На следующий день с утра я приказал привести в порядок покои Розамунды, в которых моя милая супруга уже невесть сколько времени не появлялась. И даже провёл в них некоторые усовершенствования.
Тонкие стёкла с витражами в тех окнах я велел заменить толстыми стёклами в свинцовой оплётке. Резные деревянные ставни — заменить стальными решётками. Поставить на двери лучшие засовы кованой стали. Дамские покои приобрели несколько крепостной вид, но мне это вполне нравилось.
После вышеупомянутых домашних дел я сообщил Марианне:
— Ты, дорогуша, переезжаешь.
— Чегой-то? — спрашивает. — Мне и здесь славно.
— Нет, — говорю, — девочка. Тебе не годится постоянно болтаться рядом с мужчиной. У нас тут всё же не деревенская изба. Если хочешь стать дамой — привыкай и жить, как дама. Теперь у тебя будут свои апартаменты.
Сперва она как будто обрадовалась. Потом — осмотрелась. И упёрла руки в бока, как все эти мужички.
— Куды ж, — говорит, — это годится? Это ж вроде острога получается! Ты чего ж, государь, на ключ меня решил замкнуть, словно колодника какого?
— Ну что ты, — говорю, — Марианна. Я просто боюсь за тебя, моё сокровище. У меня много врагов — а вдруг какой-нибудь гад решит тебя убить, чтобы мне стало больно и одиноко?
Перепугалась.
— Ой, — говорит, — Боже упаси.
— Вот видишь, — говорю. — Я забочусь о тебе. Сегодня подпишу бумагу — дам тебе дворянство. Будешь ты у нас баронесса. Хорошо?
Чуть не удушила от избытка чувств.
— Государь! — пищит. — Голубчик! Нешто правда?!
— Да, — говорю, — девочка, да. Будешь баронесса, будут у тебя земли, будешь настоящая дама. Всё будет славненько. Приставлю к тебе надёжных женщин — таких, что не отравят и убийцу не впустят, — и живи, как аристократка, голубушка. Я тебя навещать буду.
Похоже, Марианне это показалось сомнительным, но крыть-то нечем — хотела быть дамой и стала дамой.
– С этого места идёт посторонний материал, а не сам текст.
(** The description of the server that the worker serves by default. *)
Definition api_info : jsval :=
  JObj
    [("name", JStr SERVER_NAME);
     ("version", JStr SERVER_VERSION);
     ("description", JStr "Multi-tenant Slack MCP Server");
     ("endpoints",
      JObj
        [("mcp", JStr "/mcp (POST) - Streamable HTTP MCP endpoint");
         ("health", JStr "/health - Health check")]);
     ("authentication",
      JObj
        [("description", JStr "Pass Slack credentials via request headers");
         ("required_headers",
          JObj
            [("X-Slack-Bot-Token", JStr "Bot OAuth token (xoxb-...)")]);
         ("optional_headers",
          JObj
            [("X-Slack-User-Token",
              JStr "User OAuth token for user-level operations (xoxp-...)")])]);
     ("tools",
      JObj
        [("conversations",
          JArr
            [JStr "slack_list_conversations";
             JStr "slack_get_conversation_info";
             JStr "slack_get_conversation_history";
             JStr "slack_get_thread_replies";
             JStr "slack_create_conversation";
             JStr "slack_archive_conversation";
             JStr "slack_unarchive_conversation";
             JStr "slack_rename_conversation";
             JStr "slack_set_conversation_topic";
             JStr "slack_set_conversation_purpose";
             JStr "slack_invite_to_conversation";
             JStr "slack_kick_from_conversation";
             JStr "slack_join_conversation";
             JStr "slack_leave_conversation";
             JStr "slack_get_conversation_members"]);
         ("messages",
          JArr
            [JStr "slack_post_message";
             JStr "slack_update_message";
             JStr "slack_delete_message";
             JStr "slack_schedule_message";
             JStr "slack_delete_scheduled_message";
             JStr "slack_list_scheduled_messages";
             JStr "slack_get_permalink"]);
         ("users",
          JArr
            [JStr "slack_list_users";
             JStr "slack_get_user_info";
             JStr "slack_get_user_by_email";
             JStr "slack_get_user_presence";
             JStr "slack_set_presence";
             JStr "slack_get_user_conversations"]);
         ("files",
          JArr
            [JStr "slack_list_files";
             JStr "slack_get_file_info";
             JStr "slack_delete_file";
             JStr "slack_upload_file"]);
         ("search",
          JArr
            [JStr "slack_search_messages";
             JStr "slack_search_files";
             JStr "slack_search_all"]);
         ("reactions",
          JArr
            [JStr "slack_add_reaction";
             JStr "slack_remove_reaction";
             JStr "slack_get_reactions";
             JStr "slack_list_user_reactions"]);
         ("pins",
          JArr
            [JStr "slack_add_pin";
             JStr "slack_remove_pin";
             JStr "slack_list_pins"]);
         ("stars",
          JArr
            [JStr "slack_add_star";
             JStr "slack_remove_star";
             JStr "slack_list_stars"]);
         ("reminders",
          JArr
            [JStr "slack_add_reminder";
             JStr "slack_complete_reminder";
             JStr "slack_delete_reminder";
             JStr "slack_get_reminder";
             JStr "slack_list_reminders"]);
         ("bookmarks",
          JArr
            [JStr "slack_add_bookmark";
             JStr "slack_edit_bookmark";
             JStr "slack_remove_bookmark";
             JStr "slack_list_bookmarks"]);
         ("usergroups",
          JArr
            [JStr "slack_list_usergroups";
             JStr "slack_create_usergroup";
             JStr "slack_update_usergroup";
             JStr "slack_disable_usergroup";
             JStr "slack_enable_usergroup";
             JStr "slack_get_usergroup_members";
             JStr "slack_update_usergroup_members"]);
         ("team",
          JArr [JStr "slack_get_team_info"; JStr "slack_get_billable_info"]);
         ("dnd",
          JArr
            [JStr "slack_get_dnd_info";
             JStr "slack_set_dnd_snooze";
             JStr "slack_end_dnd_snooze";
             JStr "slack_end_dnd"]);
         ("emoji", JArr [JStr "slack_list_emoji"]);
         ("connection", JArr [JStr "slack_test_connection"])])].

(** [fetch(request, env, ctx)] of the default export. *)
Definition fetch (request : Request) : Served :=
  if String.eqb (pathname request) "/health"
  then
    Replied {| body := JSON_stringify
                         (JObj [("status", JStr "ok");
                                ("server", JStr SERVER_NAME)]);
               init_status := None;
               init_headers := [("Content-Type", "application/json")] |}
  else if String.eqb (pathname request) "/mcp"
          && String.eqb (method request) "POST"
  then
    let credentials := parseTenantCredentials (headers_get request) in
    match validateCredentials credentials with
    | Throw error =>
        Replied {| body := JSON_stringify
                             (JObj [("error", JStr "Unauthorized");
                                    ("message", JStr (exn_message error));
                                    ("required_headers",
                                     JArr [JStr "X-Slack-Bot-Token or X-Slack-User-Token"])]);
                   init_status := Some 401;
                   init_headers := [("Content-Type", "application/json")] |}
    | Ok _ => Delegated credentials
    end
  else if String.eqb (pathname request) "/sse"
  then
    Replied {| body := Some "SSE endpoint requires Durable Objects. Enable in wrangler.jsonc.";
               init_status := Some 501;
               init_headers := [] |}
  else
    Replied {| body := JSON_stringify api_info;
               init_status := None;
               init_headers := [("Content-Type", "application/json")] |}.

End Worker.

(* ===================================================================== *)
(** ** Properties of the built-ins *)
(* ===================================================================== *)

Module JsFacts.
Import Js.

Lemma parse_digits_acc (d : Decimal.uint) (p : positive) :
  parse_digits (NilEmpty.string_of_uint d) (Some (Z.pos p))
  = Some (Z.pos (Pos.of_uint_acc d p)).
Proof.
  revert p; induction d; intro p; cbn [NilEmpty.string_of_uint parse_digits];
    try reflexivity;
    match goal with
    | |- context [digit_of ?c] =>
        let v := eval vm_compute in (digit_of c) in
        change (digit_of c) with v; cbv iota beta
    end;
    cbn [Pos.of_uint_acc nullish]; rewrite <- IHd; f_equal; f_equal; lia.
Qed.

Lemma parse_digits_zero (d : Decimal.uint) :
  parse_digits (NilEmpty.string_of_uint d) (Some 0)
  = Some (Z.of_N (Pos.of_uint d)).
Proof.
  induction d; cbn [NilEmpty.string_of_uint parse_digits Pos.of_uint];
    try reflexivity;
    match goal with
    | |- context [digit_of ?c] =>
        let v := eval vm_compute in (digit_of c) in
        change (digit_of c) with v; cbv iota beta
    end;
    cbn [nullish];
    try (rewrite <- IHd; reflexivity);
    match goal with
    | |- parse_digits _ (Some ?a) = _ =>
        let v := eval vm_compute in a in change a with v
    end;
    rewrite parse_digits_acc; reflexivity.
Qed.

Lemma parse_digits_none (d : Decimal.uint) :
  d <> Decimal.Nil ->
  parse_digits (NilEmpty.string_of_uint d) None
  = parse_digits (NilEmpty.string_of_uint d) (Some 0).
Proof.
  destruct d; intro Hd; try reflexivity; congruence.
Qed.

Lemma to_uint_nonnil (n : N) : N.to_uint n <> Decimal.Nil.
Proof.
  destruct n; cbn; [discriminate | apply DecimalPos.Unsigned.to_uint_nonnil].
Qed.

Lemma parse_digits_to_uint (n : N) :
  parse_digits (NilZero.string_of_uint (N.to_uint n)) None = Some (Z.of_N n).
Proof.
  pose proof (to_uint_nonnil n) as Hn.
  assert (NilZero.string_of_uint (N.to_uint n)
          = NilEmpty.string_of_uint (N.to_uint n)) as ->
    by (destruct (N.to_uint n); [congruence | reflexivity ..]).
  rewrite parse_digits_none by assumption.
  rewrite parse_digits_zero.
  change (Pos.of_uint (N.to_uint n)) with (N.of_uint (N.to_uint n)).
  now rewrite DecimalN.Unsigned.of_to.
Qed.

(** A decimal numeral starts with a digit: no white space, no sign. *)
Lemma to_uint_head (n : N) :
  exists c r, NilZero.string_of_uint (N.to_uint n) = String c r
              /\ is_white_space c = false
              /\ c <> "-"%char /\ c <> "+"%char.
Proof.
  pose proof (to_uint_nonnil n) as Hn.
  destruct (N.to_uint n); [congruence | ..]; cbn;
    eexists; eexists; (split; [reflexivity |]);
    (split; [reflexivity | split; discriminate]).
Qed.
И она отлично переехала, а я действительно запер её на ключ и приставил к дверям пару гвардейцев и пару волков.
Ключ бы я с наслаждением выбросил. Но!..
В свиту Марианны пригласил жену чучельника и его старшую дочь. Его девчонку выдал замуж за одного из жандармских командиров — так что это милое семейство теперь служило мне всеми внутренностями, в полной готовности ноги мыть и воду пить. Теперь у моей крали была прислуга, к тому же чучельникова баба нашла для Марианны верную повитуху. Хотя, насколько я понимал, ребёнок собирался появиться на свет не скоро — так что все эти дела меня пока не слишком заботили.
Итак, не мытьём, так катаньем я всё-таки отделался от Марианны. Сам себе напоминал болвана, который спросил у мудреца совета, как обрести бодрость духа, и получил рекомендацию поселить козу у себя в жилых покоях. Я понимаю — избавившись от козы, тот, вероятно, поднял свой угнетённый дух просто к горним высотам.
И никто мне теперь не мешал пить по вечерам глинтвейн в обществе Оскара и портрета Нарцисса, почти как раньше. Марианна не вылечила меня от тоски.
К тому же положение в стране оставляло желать много лучшего.
Правда, если верить донесениям Бернарда, сплетни обо мне нынче звучали как песня. Я в них представал, сравнительно с прежним, чище лебяжьего пуха: не труполюб, не мужеложец, не какая-нибудь другая неописуемая мерзость — всего-навсего выбрал себе в метрессы деревенскую дуру.
Господь Вседержитель! Наконец-то обо мне говорили почти то же, что и о любом из моих подданных. Хоть прикажи заносить эти сплетни в официальную летопись о правлении моей династии — в качестве образцовых. Тем более что я боялся, как бы эта благодать не пресеклась какими-нибудь свежими новостями о моих порочных наклонностях.